[Saved entries]

Lemma resume_all_spec l w :
  NoDup l → (∀ o, o ∈ l → drainStates w !! o = Some Drained) →
  ∃ w', resume_all l w = Ok w' ∧ count w' = count w ∧ mstate w' = mstate w ∧
    allDrainable w' = allDrainable w ∧ finished w' = finished w ∧
    ∀ o, drainStates w' !! o = if decide (o ∈ l) then Some Running else drainStates w !! o.
Proof.
  revert w. induction l as [|x l IH]; intros w Hnd Hin.
  { exists w. split_and!; try done. }
  apply NoDup_cons in Hnd as [Hx Hnd]. cbn [resume_all]. unfold dmDrainResume.
  rewrite (Hin x) by (by left). cbn [deref mbind res_bind]. rewrite decide_False by naive_solver.
  cbn [mbind res_bind]. destruct (IH (with_state x Running w)) as (w' & -> & Hc & Hm & Ha & Hf & Hst).
  { done. }
  { intros o Ho. cbn. rewrite lookup_insert_ne by (by intros ->). apply Hin. by right. }
  exists w'. split_and!; try done. intros o. rewrite Hst. cbn. destruct (decide (o = x)) as [->|Hne].
  - rewrite (decide_True (P := x ∈ x :: l)) by (by left).
    destruct (decide (x ∈ l)); [done|]. by rewrite lookup_insert_eq.
  - rewrite lookup_insert_ne by done. destruct (decide (o ∈ l)).
    + by rewrite decide_True by (by right).
    + rewrite decide_False; [done|]. by apply not_elem_of_cons.
Qed.

Lemma resume_spec w :
  drain_inv w → mstate w ≠ Running → count w = 0 →
  ∃ w', resume w = Ok w' ∧ drain_inv w' ∧ mstate w' = Running ∧ allDrainable w' = allDrainable w ∧
    finished w' = finished w.
Proof.
  intros Hi Hm Hc. pose proof Hi as [Hdom Hcnt Hsz Hst]. unfold resume.
  rewrite decide_False by done. rewrite Hc. cbn [negb Z.eqb].
  assert (draining (drainStates w) = 0%nat) as Hd0 by lia. rewrite draining_0 in Hd0.
  assert (∀ o s, drainStates w !! o = Some s → s = Drained) as Hdr.
  { intros o s Hs. pose proof (Hd0 o s Hs). destruct (mstate w); [done| |]; pose proof (Hst o s Hs); by destruct s. }
  destruct (resume_all_spec (elements (allDrainable w)) (with_mstate Running w))
    as (w' & -> & Hc' & Hm' & Ha' & Hf' & Hst').
  { apply NoDup_elements. }
  { intros o Ho. rewrite elem_of_elements, <- Hdom, elem_of_dom in Ho. destruct Ho as [s Hs].
    cbn. rewrite Hs. by rewrite (Hdr o s Hs). }
  exists w'. cbn in *.
  assert (∀ o s, drainStates w' !! o = Some s → s = Running) as Hrun.
  { intros o s. rewrite Hst'. destruct (decide (o ∈ _)) as [|Ho]; [by intros [= <-]|].
    intros Hs. exfalso. apply Ho. rewrite elem_of_elements, <- Hdom. by eapply elem_of_dom_2. }
  split_and!; try done. constructor.
  - rewrite Ha', <- Hdom. apply set_eq. intros o. rewrite !elem_of_dom, Hst'.
    destruct (decide (o ∈ _)) as [Ho|]; [|done]. rewrite elem_of_elements, <- Hdom, elem_of_dom in Ho.
    split; [done|]. by eexists.
  - rewrite Hc', Hc. assert (draining (drainStates w') = 0%nat) as ->; [|done].
    apply draining_0. intros o s Hs. by rewrite (Hrun o s Hs).
  - by rewrite Ha'.
  - by rewrite Hm'.
Qed.

(** ** The protocol *)

(** What the simulator does with the manager and the objects.  Objects come and go only
    while the system is not draining. *)
Inductive drain_step : World → World → Prop :=
| step_create o w : drainStates w !! o = None → mstate w ≠ Draining →
    drainableCount w + 1 < 2 ^ 32 → drain_step w (newDrainable o w)
| step_delete o w : is_Some (drainStates w !! o) → mstate w ≠ Draining →
    drain_step w (deleteDrainable o w)
| step_try drain w w' b : (∀ o, o ∈ allDrainable w → drain o ≠ Running) →
    tryDrain drain w = Ok (w', b) → drain_step w w'
| step_signal o w w' : signalDrainDone o w = Ok w' → drain_step w w'
| step_resume w w' : resume w = Ok w' → drain_step w w'
| step_restore w w' : preCheckpointRestore w = Ok w' → drain_step w w'.

Lemma restore_states (l : list positive) (m : gmap positive DrainState) o :
  foldr (λ o m, <[o := Drained]> m) m l !! o = if decide (o ∈ l) then Some Drained else m !! o.
Proof.
  induction l as [|x l IH]; [done|]. cbn [foldr]. destruct (decide (o = x)) as [->|Hne].
  - rewrite lookup_insert_eq. by rewrite decide_True by (by left).
  - rewrite lookup_insert_ne by done. rewrite IH. destruct (decide (o ∈ l)).
    + by rewrite decide_True by (by right).
    + rewrite decide_False; [done|]. by apply not_elem_of_cons.
Qed.

Lemma step_inv w w' : drain_step w w' → drain_inv w → drain_inv w'.
Proof.
  intros Hs Hi. pose proof Hi as [Hdom Hcnt Hsz Hst].
  destruct Hs as [o w Ho Hm Hn|o w Ho Hm|drain w w' b Hdr Htry|o w w' Hsig|w w' Hres|w w' Hpre].
  - assert (state w ≠ Draining) as Hns by done. constructor; cbn.
    + by rewrite dom_insert_L, Hdom.
    + rewrite draining_fresh by done. unfold b2n. rewrite decide_False by done. done.
    + rewrite size_union_alt. rewrite size_singleton. unfold drainableCount in Hn.
      pose proof (subseteq_size (allDrainable w ∖ {[o]}) (allDrainable w) ltac:(set_solver)). lia.
    + unfold state. destruct (mstate w) eqn:Hms; [|done|]; intros o' s';
        (destruct (decide (o = o')) as [<-|]; [rewrite lookup_insert_eq; by intros [= <-]|]);
        rewrite lookup_insert_ne by done; apply Hst.
  - destruct Ho as [s Ho]. assert (s ≠ Draining) as Hns.
    { intros ->. destruct (mstate w); [|done|]; by specialize (Hst o _ Ho). }
    constructor; cbn.
    + by rewrite dom_delete_L, Hdom.
    + rewrite Hcnt. rewrite <- (insert_delete_id (drainStates w) o s Ho) at 1.
      rewrite draining_fresh by apply lookup_delete_eq. unfold b2n. by rewrite decide_False.
    + pose proof (subseteq_size (allDrainable w ∖ {[o]}) (allDrainable w) ltac:(set_solver)). lia.
    + destruct (mstate w); [|done|]; intros o' s' [_ Hs']%lookup_delete_Some; by eapply Hst.
  - destruct (decide (mstate w = Drained)) as [Hd|Hd].
    { unfold tryDrain in Htry. by rewrite decide_True in Htry. }
    destruct (Z.eqb_spec (count w) 0) as [Hc|Hc].
    + destruct (tryDrain_spec drain w Hi Hd Hc Hdr) as (w1 & b1 & Ht & Hinv & _). congruence.
    + unfold tryDrain in Htry. rewrite decide_False in Htry by done.
      apply Z.eqb_neq in Hc. by rewrite Hc in Htry.
  - destruct (drainStates w !! o) as [s|] eqn:Ho.
    + destruct (signal_spec o w Hi) as (w1 & Hs1 & Hinv & _); [by eexists|]. congruence.
    + unfold signalDrainDone in Hsig. by rewrite Ho in Hsig.
  - destruct (decide (mstate w = Running)) as [Hd|Hd].
    { unfold resume in Hres. by rewrite decide_True in Hres. }
    destruct (Z.eqb_spec (count w) 0) as [Hc|Hc].
    + destruct (resume_spec w Hi Hd Hc) as (w1 & Hs1 & Hinv & _). congruence.
    + unfold resume in Hres. rewrite decide_False in Hres by done.
      apply Z.eqb_neq in Hc. by rewrite Hc in Hres.
  - unfold preCheckpointRestore in Hpre. destruct (decide (mstate w ≠ Running)) as [|Hr]; [done|].
    injection Hpre as <-.
    assert (∀ o s, foldr (λ o m, <[o := Drained]> m) (drainStates w) (elements (allDrainable w)) !! o = Some s → s = Drained) as Hd.
    { intros o s. rewrite restore_states. destruct (decide (o ∈ _)) as [|Ho]; [by intros [= <-]|].
      intros Hs. exfalso. apply Ho. rewrite elem_of_elements, <- Hdom. by eapply elem_of_dom_2. }
    assert (mstate w = Running) as Hrun by (destruct (mstate w); naive_solver).
    constructor; cbn; try done.
    + rewrite <- Hdom. apply set_eq. intros o. rewrite !elem_of_dom, restore_states.
      destruct (decide (o ∈ _)) as [Ho|]; [|done]. rewrite elem_of_elements, elem_of_dom in Ho.
      split; [done|]. by eexists.
    + rewrite Hcnt. rewrite Hrun in Hst.
      assert (draining (drainStates w) = 0%nat) as ->.
      { apply draining_0. intros o s Hs. by rewrite (Hst o s Hs). }
      apply f_equal. symmetry. apply draining_0. intros o s Hs. by rewrite (Hd o s Hs).
Qed.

» EXERCISE DETAILS
What are the lines above, starting at the one with "(** What the" and ending at the one with "step_resume w w'"? Give them again exactly, and only them.

» SOLUTION TO THIS TASK
(** What the simulator does with the manager and the objects.  Objects come and go only
    while the system is not draining. *)
Inductive drain_step : World → World → Prop :=
| step_create o w : drainStates w !! o = None → mstate w ≠ Draining →
    drainableCount w + 1 < 2 ^ 32 → drain_step w (newDrainable o w)
| step_delete o w : is_Some (drainStates w !! o) → mstate w ≠ Draining →
    drain_step w (deleteDrainable o w)
| step_try drain w w' b : (∀ o, o ∈ allDrainable w → drain o ≠ Running) →
    tryDrain drain w = Ok (w', b) → drain_step w w'
| step_signal o w w' : signalDrainDone o w = Ok w' → drain_step w w'
| step_resume w w' : resume w = Ok w' → drain_step w w'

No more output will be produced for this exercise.